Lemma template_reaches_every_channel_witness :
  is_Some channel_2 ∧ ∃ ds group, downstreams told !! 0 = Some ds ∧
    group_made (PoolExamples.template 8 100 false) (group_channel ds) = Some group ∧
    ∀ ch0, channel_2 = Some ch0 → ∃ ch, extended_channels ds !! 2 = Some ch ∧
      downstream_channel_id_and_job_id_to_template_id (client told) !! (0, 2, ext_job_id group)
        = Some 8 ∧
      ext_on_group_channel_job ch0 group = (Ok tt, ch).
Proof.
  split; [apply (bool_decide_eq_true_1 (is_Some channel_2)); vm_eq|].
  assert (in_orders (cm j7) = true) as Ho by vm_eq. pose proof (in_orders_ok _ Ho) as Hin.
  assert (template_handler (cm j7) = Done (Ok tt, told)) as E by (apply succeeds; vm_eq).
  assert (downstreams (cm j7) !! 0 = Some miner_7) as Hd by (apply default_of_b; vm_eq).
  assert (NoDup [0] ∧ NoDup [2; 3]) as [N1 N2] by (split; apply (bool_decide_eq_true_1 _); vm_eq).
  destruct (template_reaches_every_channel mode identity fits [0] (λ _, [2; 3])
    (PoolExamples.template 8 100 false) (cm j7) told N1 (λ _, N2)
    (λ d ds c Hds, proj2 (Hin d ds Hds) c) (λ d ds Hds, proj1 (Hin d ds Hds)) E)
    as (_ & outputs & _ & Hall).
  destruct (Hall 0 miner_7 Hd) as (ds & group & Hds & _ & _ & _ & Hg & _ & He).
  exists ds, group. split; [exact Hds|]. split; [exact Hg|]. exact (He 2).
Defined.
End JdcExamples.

__Directions for this task__
Search the entries for the word "downstreams". Copy every line where it occurs.

__Exercise response__
  is_Some channel_2 ∧ ∃ ds group, downstreams told !! 0 = Some ds ∧
  assert (downstreams (cm j7) !! 0 = Some miner_7) as Hd by (apply default_of_b; vm_eq).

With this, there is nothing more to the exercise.